(Stored entries)
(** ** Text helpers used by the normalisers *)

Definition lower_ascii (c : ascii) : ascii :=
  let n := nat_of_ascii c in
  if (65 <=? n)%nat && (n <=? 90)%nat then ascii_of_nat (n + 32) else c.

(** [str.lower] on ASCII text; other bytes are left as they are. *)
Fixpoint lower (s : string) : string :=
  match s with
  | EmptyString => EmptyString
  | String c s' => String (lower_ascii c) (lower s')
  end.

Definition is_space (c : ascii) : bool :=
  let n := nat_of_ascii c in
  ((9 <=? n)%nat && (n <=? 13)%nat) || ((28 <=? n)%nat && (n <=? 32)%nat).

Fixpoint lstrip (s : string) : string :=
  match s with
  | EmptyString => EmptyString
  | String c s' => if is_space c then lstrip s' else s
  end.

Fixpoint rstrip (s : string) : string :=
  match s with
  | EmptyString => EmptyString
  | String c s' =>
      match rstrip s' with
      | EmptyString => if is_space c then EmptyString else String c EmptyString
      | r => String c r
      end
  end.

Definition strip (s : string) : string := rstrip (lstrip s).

---

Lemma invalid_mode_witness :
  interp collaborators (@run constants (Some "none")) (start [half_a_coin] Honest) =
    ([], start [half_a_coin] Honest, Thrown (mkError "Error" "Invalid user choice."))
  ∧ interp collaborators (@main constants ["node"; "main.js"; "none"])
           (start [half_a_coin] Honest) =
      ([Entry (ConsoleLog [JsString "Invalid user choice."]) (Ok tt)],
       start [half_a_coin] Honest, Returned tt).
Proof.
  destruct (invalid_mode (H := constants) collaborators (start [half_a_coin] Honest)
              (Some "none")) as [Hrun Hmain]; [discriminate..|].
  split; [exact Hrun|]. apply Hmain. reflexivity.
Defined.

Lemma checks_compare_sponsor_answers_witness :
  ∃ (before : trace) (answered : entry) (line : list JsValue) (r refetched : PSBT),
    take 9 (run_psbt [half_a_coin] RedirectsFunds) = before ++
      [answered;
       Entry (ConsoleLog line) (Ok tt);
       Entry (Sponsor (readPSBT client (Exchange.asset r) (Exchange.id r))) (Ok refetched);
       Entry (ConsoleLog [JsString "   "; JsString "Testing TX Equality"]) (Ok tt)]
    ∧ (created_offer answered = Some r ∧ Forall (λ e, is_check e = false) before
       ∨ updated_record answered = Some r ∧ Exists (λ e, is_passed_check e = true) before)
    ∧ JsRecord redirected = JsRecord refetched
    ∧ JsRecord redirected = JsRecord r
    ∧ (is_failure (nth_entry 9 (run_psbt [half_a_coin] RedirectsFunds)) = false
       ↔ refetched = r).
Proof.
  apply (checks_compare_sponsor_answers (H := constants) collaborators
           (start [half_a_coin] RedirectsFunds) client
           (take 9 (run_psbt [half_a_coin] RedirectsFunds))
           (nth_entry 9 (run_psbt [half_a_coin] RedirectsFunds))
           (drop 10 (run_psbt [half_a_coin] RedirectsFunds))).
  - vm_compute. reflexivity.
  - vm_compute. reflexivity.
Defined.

==

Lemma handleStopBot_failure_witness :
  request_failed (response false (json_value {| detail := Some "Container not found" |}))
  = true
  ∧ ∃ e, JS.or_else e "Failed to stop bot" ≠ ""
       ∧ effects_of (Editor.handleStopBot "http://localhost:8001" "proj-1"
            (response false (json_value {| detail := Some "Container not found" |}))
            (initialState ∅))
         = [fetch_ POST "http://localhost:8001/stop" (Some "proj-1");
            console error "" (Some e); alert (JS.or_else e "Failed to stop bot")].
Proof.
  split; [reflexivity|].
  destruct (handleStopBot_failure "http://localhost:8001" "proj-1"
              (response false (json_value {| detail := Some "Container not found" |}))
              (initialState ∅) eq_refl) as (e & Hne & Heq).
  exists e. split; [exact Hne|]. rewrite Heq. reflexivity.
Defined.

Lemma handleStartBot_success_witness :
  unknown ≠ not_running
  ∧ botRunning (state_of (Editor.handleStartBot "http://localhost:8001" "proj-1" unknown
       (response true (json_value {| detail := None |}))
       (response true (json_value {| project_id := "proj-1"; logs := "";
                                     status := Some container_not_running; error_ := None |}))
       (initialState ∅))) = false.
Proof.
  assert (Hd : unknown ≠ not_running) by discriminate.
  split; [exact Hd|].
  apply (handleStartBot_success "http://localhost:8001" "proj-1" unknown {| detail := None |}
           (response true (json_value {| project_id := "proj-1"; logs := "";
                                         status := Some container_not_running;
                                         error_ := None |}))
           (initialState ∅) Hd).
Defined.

**TASK:** How many of the lines above contain the string "Some"? Give the count alone.

**PROBLEM SOLUTION:** 11